Have other ideas for a speedy breakfast? Leave them in a comment below!

Wednesday, April 1, 2015

The Antagonist of Your Fitness Routine

How easy it is to feel discouraged. In my opinion, that is one of the main reasons people don't stick with a fitness lifestyle; you work hard to look and feel better and sometimes you don't see results as quickly as you would like. The thing is, if you give up, metaphorically (or literally, I don't judge you) throw your hands up in defeat, you'll never see results. You are better off today, tomorrow, and many years down the road if you work through those weeks, months, or even years it may take you to start seeing results. You can do this, even if you look in the mirror and feel your body looks no different despite your efforts. You can do this, even if your brain is telling you it's pointless. You can do this because no matter if everyone thinks you can't, if you tell yourself that you can, you can do it. And you know, one day in the not so distant future, you're going to look in the mirror and notice how your body's changed, and you will feel proud of what you have accomplished and so happy that you didn't give up. Work hard and bask in knowing every day you are getting closer to the body you want. I hope you all are having a great April Fool's Day! Always feel free to leave any comments you may have or take a few minutes to talk about your own fitness journey! 

Monday, March 30, 2015

Everyone Starts From Somewhere

So, this is where my health and fitness journey begins. This picture was taken today after roughly two weeks of consistent exercise and healthy eating habits. I only hope that progress will continue to be made and seen! 
   **I'm about 5'10" and 124 lbs

"Counting Calories"--Useful Practice or Pointless Endeavor?
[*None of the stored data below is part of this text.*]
(** * Rotator controller of gpredict: a shallow embedding of gtk-rot-ctrl.c

    The C code works on [gdouble] values.  They are modelled as exact
    rationals ([Q]): comparisons, additions, subtractions and halvings are
    the ones of the source, rounding and the special values (NaN, infinities)
    are outside the model.  Equality of such values is [Qeq] (written [==])
    unless a value is copied unchanged, in which case it is Leibniz equality.

    [guint] values are [N], [gboolean] is [bool], a pointer that may be NULL
    is an [option], a [GSList] is a [list]. *)

From Stdlib Require Import QArith Qabs Qround ZArith NArith List Bool Lia Lqa.
From Stdlib Require Import String Ascii.
Import ListNotations.

Local Open Scope Q_scope.

(** ** Comparisons and macros of C and glib *)

(** [a < b] on doubles, as a boolean. *)
Definition Qlt_bool (a b : Q) : bool := negb (Qle_bool b a).

(** [fabs] and [fmax] of math.h. *)
Definition fabs (x : Q) : Q := Qabs x.
Definition fmax (a b : Q) : Q := if Qlt_bool a b then b else a.

(** glib's [CLAMP (x, low, high)]:
    [(((x) > (high)) ? (high) : (((x) < (low)) ? (low) : (x)))]. *)
Definition CLAMP (x low high : Q) : Q :=
  if Qlt_bool high x then high else if Qlt_bool x low then low else x.

(** Modelled from the spec: [secday], a constant of sgp4sdp4.h, which is not
    among the sources.  Time is counted in days (the specification reads the
    step 1/72 as 20 minutes), [delay / 1000 / secday] turns milliseconds
    into days: [secday] is the number of seconds of a day. *)
Definition secday : Q := 86400.

(** ** AngleMath *)

(** [gtk_rot_ctrl_make_pos]: [while (angle < 0) angle += 360;] *)
Fixpoint add360_loop (fuel : nat) (lo x : Q) : Q :=
  match fuel with
  | O => x
  | S fuel' => if Qlt_bool x lo then add360_loop fuel' lo (x + 360) else x
  end.

(** [while (x > hi) x -= 360;] *)
Fixpoint sub360_loop (fuel : nat) (hi x : Q) : Q :=
  match fuel with
  | O => x
  | S fuel' => if Qlt_bool hi x then sub360_loop fuel' hi (x - 360) else x
  end.

(** A natural number as a double. *)
Definition qn (n : nat) : Q := inject_Z (Z.of_nat n).

(** Number of whole turns that cover a distance [d]: enough iterations for a
    loop that closes a gap of [d] by steps of 360. *)
Definition turns (d : Q) : nat := Z.to_nat (Qceiling (d / 360)).

(** The two loops, run for the number of iterations that exact arithmetic
    needs.  On doubles the loops of the source do the same as long as a step
    of 360 moves the value, which holds for the angles of a pass, of a
    rotator limit or of a knob.  For a magnitude of [2 ^ 62] and more,
    [x + 360] rounds to [x] and the loop of the source does not exit; a
    negative value too small to move 360 is raised to 360 itself.  These
    cases are outside the model: nothing is stated below about what
    [gtk_rot_ctrl_make_pos] and [gtk_rot_ctrl_prep_dsp] make of the position
    the device reports, which the code does not check. *)
Definition raise_to (lo x : Q) : Q := add360_loop (turns (lo - x)) lo x.
Definition lower_to (hi x : Q) : Q := sub360_loop (turns (x - hi)) hi x.

Definition gtk_rot_ctrl_make_pos (angle : Q) : Q := raise_to 0 angle.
Today was the first time I have ever "counted calories," and I must say, it was a little depressing. I mean, I've never really been the kind of person who obsesses over whether I am following the serving size or if the calories I'm consuming are large in number or small. It's just not me. But regardless, I tried it today and I was surprised by the little things: that a glass of cranberry juice (16 oz glass) added up to 280 calories or that the serving size for raisins (1/4 cup) accounted for 120 calories. Naturally I had more than just cranberry juice and raisins for lunch, but I think you get the point. So now I pose the question: just how important is it to "count calories"? Is it a necessity for someone who isn't trying to lose weight? But honestly, if you have a little extra time on your hands one day soon, try counting your calories; you may be as surprised as I was.

Saturday, March 28, 2015

Healthy— What is it?

Merriam-Webster defines being healthy as "enjoying health and vigor of body, mind, or spirit :  well." Well. That sounds nice and all, but how does that apply to my life? My definition of being healthy is something along the lines of eating right, exercising, getting plenty of sleep and not being sick. Obviously. I have been taught by my parents the value of moderation, the importance of staying active, and the necessity of getting a full eight hours of sleep, but c'mon, who has time for all of that? I'm lucky to get seven hours of sleep, workout three days a week, and eat the appropriate amount of food in a day's time. For me, being healthy doesn't have a definitive definition because in this world, few things are definite. So what's your definition of healthy?

Thursday, March 26, 2015

In the Beginning....

As a college student, getting to sleep before 1 AM and remembering to grab a bite to eat for lunch can be difficult at times.  Sometimes I get so caught up in studying or rushing around trying to get everything done that a healthy lifestyle takes a backseat. My name is Ashleigh and I'm hoping to begin a chronicle of my journey to a fit and healthy lifestyle, and I'm inviting you along for the ride. I'll have to sign off for now because I have class, but I'll be back soon to get started. Namaste!